Crashing in love
Is romance really over? Modern times have given way to more modern vices and virtue has become almost virtual. It is a simulacrum of Edith Wharton times (more like “Whoreton”) these days. We pretend to still embrace the values of our forefathers — patience, kinship, solidarity and chastity — things that made them seem mythical in our susceptible eyes. We want to be mythologized, too. But how?
How many friends have I seen flushed with lust over a night of cavorting with destiny in a nightclub (and then some) only to be left with a wake of disastrous fault lines ranging from: “He never called me back” to “He never left my apartment and he’s still there making long-distance calls and ordering food using my account.” Then the quake comes, leaving self-esteem and whatever’s left of one’s romantic self buried in the rubble.
I realize that romance has gone the way of Larry Flynt rather than Shakespeare. No more longing, no more tears, no more battles before unwrapping the petticoat. This all usually comes after and it’s called “psycho stalking.” Restraint is now replaced by a restraining order. I knew this was the case when I read a 10-page feature in a popular women’s magazine about “Waiting for Sex” — meaning, getting his name, number of siblings, etc. before doing the nasty. There were testimonials such as, “It felt so good because we waited for two weeks!
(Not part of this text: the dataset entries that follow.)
(* ===== verification/Sampling.v ===== *)
(** The sampling of log records (libs/httpx/sampling.go): per slot and window the
    first records pass, then every so-many-th. *)
From S2P Require Import Prelude GoStr LogLevel.

Module Sampling.

Definition samplingSlots : Z := 4096.

(** [hash/fnv], 64 bits, 1a. *)
Definition fnv_offset : Z := 14695981039346656037.
Definition fnv_prime : Z := 1099511628211.
Definition fnv64a (p : list Z) : Z := foldl (fun h b => Go.wrapu64 (Z.lxor h b * fnv_prime)) fnv_offset p.

Record sampleCounter := { resetAt : Z; n : Z }.

(** [sampleCounter.inc]; each call is one step, under the counter's mutex. *)
Definition inc (now tick : Z) (c : sampleCounter) : sampleCounter * Z :=
  let c1 := if resetAt c <=? now then {| resetAt := Go.wrap64 (now + tick); n := 0 |} else c in
  let n' := Go.wrapu64 (n c1 + 1) in
  ({| resetAt := resetAt c1; n := n' |}, n').

(** A [slog.Record]: its level, message, [r.Time.UnixNano()] and attributes, and
    whether its context is marked for debugging. *)
Record record := { Level : Z; Message : string; Nano : Z; debug : bool }.

Record samplingHandler := {
  initial : Z;
  thereafter : Z;
  tick : Z;
  counters : gmap Z sampleCounter;
  dropped_debug : Z;
  dropped_info : Z
}.

Definition newSamplingHandler (initial thereafter tick : Z) : samplingHandler :=
  {| initial := Go.wrapu64 initial;
     thereafter := Go.wrapu64 (if thereafter <=? 0 then 100 else thereafter);
     tick := if tick <=? 0 then Go.second else tick;
     counters := ∅; dropped_debug := 0; dropped_info := 0 |}.

Definition slot (r : record) : Z :=
  Z.lxor (fnv64a (GoStr.bytes (Message r))) (Go.wrapu64 (Go.wrap64 (Level r + 128))) mod samplingSlots.

Definition counter (h : samplingHandler) (i : Z) : sampleCounter :=
  default {| resetAt := 0; n := 0 |} (counters h !! i).

(** Whether the [k]-th record of a window passes. *)
Definition passes (h : samplingHandler) (k : Z) : bool :=
  (k <=? initial h) || (Go.wrapu64 (k - initial h) mod thereafter h =? 0).

(** [Handle]: the handler after the record, and whether the record goes on to the
    next handler; [clock] is [time.Now().UnixNano()]. *)
Definition Handle (clock : Z) (h : samplingHandler) (r : record) : samplingHandler * bool :=
  if (LogLevel.LevelWarn <=? Level r) || debug r then (h, true)
  else
    let i := slot r in
    let now := if Nano r =? 0 then clock else Nano r in
    let '(c, k) := inc now (tick h) (counter h i) in
    let cs := <[i := c]> (counters h) in
    if passes h k
    then ({| initial := initial h; thereafter := thereafter h; tick := tick h; counters := cs;
             dropped_debug := dropped_debug h; dropped_info := dropped_info h |}, true)
    else if LogLevel.LevelInfo <=? Level r
    then ({| initial := initial h; thereafter := thereafter h; tick := tick h; counters := cs;
             dropped_debug := dropped_debug h; dropped_info := Go.wrapu64 (dropped_info h + 1) |}, false)
    else ({| initial := initial h; thereafter := thereafter h; tick := tick h; counters := cs;
             dropped_debug := Go.wrapu64 (dropped_debug h + 1); dropped_info := dropped_info h |}, false).

Definition Dropped (h : samplingHandler) : Z * Z := (dropped_debug h, dropped_info h).

(** Records one after another, with the clock of each. *)
Fixpoint handle_all (h : samplingHandler) (rs : list (Z * record)) : samplingHandler * list bool :=
  match rs with
  | [] => (h, [])
  | (clock, r) :: rs =>
      let '(h1, b) := Handle clock h r in
      let '(h2, bs) := handle_all h1 rs in
      (h2, b :: bs)
  end.

(** How many of a list of answers are true. *)
Definition count (bs : list bool) : Z := zsum (fun b : bool => if b then 1 else 0) bs.

(** Reference: of [k] records in one window the first [i] pass and then every
    [t]-th. *)
Definition quota (i t k : Z) : Z := if k <=? i then k else i + (k - i) / t.

(** A record that is counted, in the window [from, until). *)
Definition sampled (r : record) : bool := negb ((LogLevel.LevelWarn <=? Level r) || debug r).

(** ** Lemmas *)

Lemma slot_range (r : record) : 0 <= slot r < samplingSlots.
Proof. apply Z.mod_pos_bound. done. Qed.

Lemma passed_cons (b : bool) (bs : list bool) : count (b :: bs) = (if b then 1 else 0) + count bs.
Proof. done. Qed.

Lemma Handle_settings (clock : Z) (h : samplingHandler) (r : record) :
  let h' := (Handle clock h r).1 in initial h' = initial h /\ thereafter h' = thereafter h /\ tick h' = tick h.
Proof. unfold Handle. destruct (_ || _); [done|]. destruct (inc _ _ _). repeat case_match; done. Qed.

(** One more record of a window: the quota grows by one exactly when it passes. *)
Lemma quota_step (i t k : Z) : 0 <= i -> 0 < t -> 0 <= k ->
  quota i t (k + 1) = quota i t k + (if (k + 1 <=? i) || ((k + 1 - i) mod t =? 0) then 1 else 0).
Proof.
  intros Hi Ht Hk. unfold quota.
  destruct (Z.leb_spec (k + 1) i), (Z.leb_spec k i); cbn [orb]; try lia.
  - replace (k - i) with 0 in * by lia. replace k with i by lia. replace (i + 1 - i) with 1 by lia.
    destruct (Z.eqb_spec (1 mod t) 0) as [Hz|Hz].
    + destruct (decide (t = 1)) as [->|]; [rewrite Z.div_1_r; lia|]. rewrite Z.mod_small in Hz by lia. lia.
    + destruct (decide (t = 1)) as [->|]; [rewrite Z.mod_1_r in Hz; lia|]. rewrite Z.div_small by lia. lia.
  - set (x := k - i). replace (k + 1 - i) with (x + 1) by lia.
    pose proof (Z.div_mod x t ltac:(lia)). pose proof (Z.div_mod (x + 1) t ltac:(lia)).
    pose proof (Z.mod_pos_bound x t Ht). pose proof (Z.mod_pos_bound (x + 1) t Ht).
    destruct (Z.eqb_spec ((x + 1) mod t) 0); nia.
Qed.

(** What a sampled record does to the handler. *)
Lemma Handle_sampled (clock : Z) (h : samplingHandler) (r : record) :
  sampled r = true -> Nano r <> 0 ->
  let '(h', b) := Handle clock h r in
  let '(c, k) := inc (Nano r) (tick h) (counter h (slot r)) in
  counters h' = <[slot r := c]> (counters h) /\ b = passes h k.
Proof.
  unfold sampled, Handle. intros Hs Hn. apply negb_true_iff in Hs. rewrite Hs.
  rewrite (proj2 (Z.eqb_neq _ _) Hn). destruct (inc _ _ _) as [c k].
  destruct (passes h k); [done|]. case_match. by case_match; simplify_eq/=.
Qed.

Lemma inc_inside (now tick : Z) (c : sampleCounter) :
  now < resetAt c -> 0 <= n c < Go.uint64_max -> inc now tick c = ({| resetAt := resetAt c; n := n c + 1 |}, n c + 1).
Proof.
  intros Hnow Hn. unfold inc. rewrite (proj2 (Z.leb_gt _ _)) by done. cbn.
  rewrite Go.wrapu64_id by lia. done.
Qed.

(** The window of one slot: all the records of a list fall into it. *)
Definition in_window (i until : Z) (r : record) : Prop :=
  sampled r = true /\ slot r = i /\ Nano r <> 0 /\ Nano r < until.

Lemma window_tail (i until : Z) (rs : list (Z * record)) (h : samplingHandler) :
  Forall (fun cr => in_window i until cr.2) rs ->
  resetAt (counter h i) = until -> 0 <= n (counter h i) ->
  n (counter h i) + Z.of_nat (length rs) <= Go.uint64_max ->
  0 <= initial h -> 0 < thereafter h ->
  let '(h', bs) := handle_all h rs in
  resetAt (counter h' i) = until /\ n (counter h' i) = n (counter h i) + Z.of_nat (length rs) /\
  quota (initial h) (thereafter h) (n (counter h i) + Z.of_nat (length rs)) =
    quota (initial h) (thereafter h) (n (counter h i)) + count bs.
Proof.
  intros Hall. revert h. induction Hall as [|[clock r] rs Hw Hall IH]; intros h Hr Hn Hlen Hini Hth;
    cbn [handle_all length] in *.
  - rewrite !Z.add_0_r. done.
  - destruct Hw as (Hs & Hi & Hz & Hu). cbn in Hs, Hi, Hz, Hu.
    pose proof (Handle_sampled clock h r Hs Hz) as Hh. pose proof (Handle_settings clock h r) as Hset.
    destruct (Handle clock h r) as [h1 b]. cbn in Hset. destruct Hset as (Hsi & Hst & _).
    rewrite Hi, inc_inside in Hh by lia. destruct Hh as [Hc ->].
    assert (Hc1 : counter h1 i = {| resetAt := until; n := n (counter h i) + 1 |}).
    { unfold counter at 1. rewrite Hc, lookup_insert_eq. cbn. by rewrite Hr. }
    specialize (IH h1). rewrite Hc1, Hsi, Hst in IH. cbn in IH. specialize (IH eq_refl ltac:(lia) ltac:(lia) Hini Hth).
    destruct (handle_all h1 rs) as [h2 bs]. destruct IH as (H1 & H2 & H3). split_and!; [done|lia|].
    rewrite passed_cons. replace (n (counter h i) + Z.of_nat (S (length rs))) with (n (counter h i) + 1 + Z.of_nat (length rs)) by lia.
    rewrite H3, quota_step by lia. unfold passes.
    destruct (Z.leb_spec (n (counter h i) + 1) (initial h)); cbn [orb]; [lia|].
    rewrite Go.wrapu64_id by lia. lia.
Qed.

(** ** Theorems *)

(** C34: sampling against its reference: of [k] debug and info records of one slot
    that fall into one window, exactly the quota passes (the first [initial], then
    every [thereafter]-th); the rest are counted as dropped; and a record at warn or
    above, or under a debugging context, always passes and costs no budget. *)
Theorem sampling_is_quota (clock : Z) (h : samplingHandler) (r : record) (rs : list (Z * record)) (until : Z)
    (Hini : 0 <= initial h) (Hth : 0 < thereafter h)
    (Hr : sampled r = true) (Hz : Nano r <> 0)
    (Hfresh : resetAt (counter h (slot r)) <= Nano r) (Huntil : Go.wrap64 (Nano r + tick h) = until)
    (Hin : Forall (fun cr => in_window (slot r) until cr.2) rs)
    (Hlen : Z.of_nat (length rs) < Go.uint64_max) :
  let '(h', bs) := handle_all h ((clock, r) :: rs) in
  count bs = quota (initial h) (thereafter h) (1 + Z.of_nat (length rs)) /\
  (forall c q, sampled q = false -> Handle c h' q = (h', true)).
Proof.
  pose proof (Handle_sampled clock h r Hr Hz) as Hh. pose proof (Handle_settings clock h r) as Hset.
  cbn [handle_all]. destruct (Handle clock h r) as [h1 b]. cbn in Hset. destruct Hset as (Hsi & Hst & _).
  unfold inc in Hh. rewrite (proj2 (Z.leb_le _ _)) in Hh by done. cbn [n resetAt] in Hh.
  change (Go.wrapu64 (0 + 1)) with 1 in Hh. destruct Hh as [Hc ->].
  assert (Hc1 : counter h1 (slot r) = {| resetAt := until; n := 1 |}).
  { unfold counter. rewrite Hc, lookup_insert_eq. cbn. by rewrite Huntil. }
  pose proof (window_tail (slot r) until rs h1 Hin) as Hw. rewrite Hc1, Hsi, Hst in Hw. cbn in Hw.
  specialize (Hw eq_refl ltac:(lia) ltac:(lia) Hini Hth). destruct (handle_all h1 rs) as [h2 bs].
  destruct Hw as (_ & _ & Hq). split.
  - pose proof (quota_step (initial h) (thereafter h) 0 Hini Hth ltac:(lia)) as H0. change (0 + 1) with 1 in H0.
    assert (H00 : quota (initial h) (thereafter h) 0 = 0)
      by (unfold quota; by rewrite (proj2 (Z.leb_le 0 (initial h)))).
    assert (Hp : passes h 1 = (1 <=? initial h) || ((1 - initial h) mod thereafter h =? 0)).
    { unfold passes. destruct (Z.leb_spec 1 (initial h)); [done|]. cbn [orb].
      rewrite Go.wrapu64_id; [done|unfold Go.uint64_max; lia]. }
    rewrite passed_cons, Hq, H0, H00. rewrite Hp. lia.
  - intros c q Hq'. unfold sampled in Hq'. apply negb_false_iff in Hq'. unfold Handle. by rewrite Hq'.
Qed.

(** The dropped counters are exactly the records that did not pass. *)
Theorem dropped_accounted (h : samplingHandler) (rs : list (Z * record)) :
  0 <= dropped_debug h -> 0 <= dropped_info h ->
  dropped_debug h + dropped_info h + Z.of_nat (length rs) <= Go.uint64_max ->
  let '(h', bs) := handle_all h rs in
  length bs = length rs /\ 0 <= dropped_debug h' /\ 0 <= dropped_info h' /\
  dropped_debug h' + dropped_info h' = dropped_debug h + dropped_info h + (Z.of_nat (length rs) - count bs).
Proof.
  revert h. induction rs as [|[clock r] rs IH]; intros h Hd Hi Hlen; [cbn; lia|].
  cbn [handle_all length] in *.
  assert (Hone : let '(h1, b) := Handle clock h r in
            0 <= dropped_debug h1 /\ 0 <= dropped_info h1 /\
            dropped_debug h1 + dropped_info h1 = dropped_debug h + dropped_info h + (if b then 0 else 1)).
  { unfold Handle. destruct (_ || _); [lia|]. destruct (inc _ _ _). destruct (passes h _); [cbn; lia|].
    destruct (_ <=? _); cbn; rewrite Go.wrapu64_id by lia; lia. }
  destruct (Handle clock h r) as [h1 b]. destruct Hone as (H1 & H2 & H3).
  specialize (IH h1 H1 H2). destruct (handle_all h1 rs) as [h2 bs].
  destruct IH as (IH1 & IH2 & IH3 & IH4); [destruct b; lia|]. split_and!; [cbn; lia|lia|lia|]. rewrite passed_cons. destruct b; lia.
Qed.

(** A record stamped before the epoch (the zero [time.Time] is) never opens a
    window of a fresh counter, so its budget is never renewed: the guard on a zero
    timestamp in [Handle] tests [UnixNano() == 0], which the zero time is not. *)
Theorem early_record_never_resets (now tick : Z) (c : sampleCounter) :
  now < 0 -> 0 <= resetAt c -> 0 <= n c < Go.uint64_max ->
  resetAt (inc now tick c).1 = resetAt c /\ (inc now tick c).2 = n c + 1.
Proof. intros Hnow Hr Hn. by rewrite inc_inside by lia. Qed.

(** ** Witness *)

Definition demo_record (now : Z) : record := {| Level := 0; Message := ""; Nano := now; debug := false |}.

Lemma sampling_is_quota_witness :
  count (handle_all (newSamplingHandler 2 2 10) [(0, demo_record 5); (0, demo_record 6); (0, demo_record 7); (0, demo_record 8)]).2
  = quota 2 2 4.
Proof.
  refine (proj1 (sampling_is_quota 0 (newSamplingHandler 2 2 10) (demo_record 5)
            [(0, demo_record 6); (0, demo_record 7); (0, demo_record 8)] 15 _ _ _ _ _ _ _ _)).
  all: try (cbn; lia). all: try reflexivity. all: try done.
  repeat apply Forall_cons_2; try apply Forall_nil_2; (split_and!; [reflexivity|reflexivity|cbn; lia|cbn; lia]).
Defined.

End Sampling.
It really makes a difference.” I guess knowing the man’s name is a veritable aphrodisiac. It devoted 10 pages to reasons why you should operate like a human being and not hook up like a rabbit whose tail is red-hot with embers. I consider myself quite liberal in some cases, but I simply could not believe my eyes when what I thought was the norm had actually become more and more the exception.
I asked a female friend in the hook-up capital of the world, New York, what led her to be a primary target reader for such a persuasive 10-page feature. Beautiful, witty and sharp, she told me that people had no time to date in New York. I reminded her that she currently had no job and was in the wife-in-waiting cottage industry of creating little purses for little stores in Soho. “Well, the guys don’t on my side,” she said defensively. “Everyone is just in the office day in and out, it’s not like France where you can have three-week-long holidays and fall in love. People just don’t have time for it here. The dudes who do, usually suck,” she speaks in an ever so-Socratic manner. She is now 30 and panicking ever so slightly. I think beneath her wanton lifestyle as a modern-day coquette, she believes that the lightning of a whirlwind romance will hit her. I think that’s the hope of every modern romantic without much paid vacation leave.
I have my doubts regarding the whirlwind. I have had a few friends who have been blessed with its speed and accuracy but many have been left crushed and pillaged by its ever-so-naughty sleight of hand. I have had many friends who take their hot randoms to South America or Thailand for a vacay only for them to come home silently cussing about the water, the bad resort food and the sunburns. What they’re really not saying is that their companion was the biggest bug of all. Some have actually cultured their bugs into relationships. With fights and all. It usually ends when someone says “I love you.” Imagine the irony, since those three little words have been classically evoked to start a romance.
In the modern Waterloo of romance, Facebook, people of all kinds of sensibilities find themselves tossed into awkward positions. It’s the Kama Shit-ra. Another beautiful friend of mine from London found her dream man during a setup while visiting (again) New York. He was a dashing theater heir, she was a sizzling TV personality. Together they acted like a true couple in love. Then my “besotted” friend blinked and changed her relationship status to “In a relationship.” The tragic denouement hit when the guy stayed glaringly “Single” in his profile. The product of virtue, which is true love, has found its way into the trash bin of virtual romance. Either way, with her long blonde hair and jade green eyes, it didn’t take long for her to find a lover who eventually changed his status in Facebook for her. He lives in California, while she lives in London. I guess they are really doing everything it takes these days to stay in a real relationship. Changing status without changing their lifestyles, that is. As my friend Chut says, “If it’s on Facebook it must be true.”
Now, with the new format, everyone’s Facebook friends can comment on one’s transition from being “in an open relationship” to “it’s complicated.” I guess complications take modern relationships to another level, otherwise I’m lost.
With all these histrionics going on I took a love sabbatical last year. I’ve had my own share of sad stories, enough to give me the moral authority to criticize controversial modern romances. Though I won’t vow to hold out E.M. Forster-style, there is luxury and an undeniable beauty in having something old-fashioned instead of something new.
While visiting India, I learned that people had a system of getting together there. They would hang out as a group, coyly eye one another and when they were “sure,” they would more boldly have dinner in public places and be branded as a couple. This can’t happen often as the girl may gain a less-than-flattering reputation. Oftentimes, they can’t even travel together, which is a practice that my whirlwind international mile-high friends may try to consider. However practical and heartbreak-free it may sound, I still want to fall in love without an instruction manual.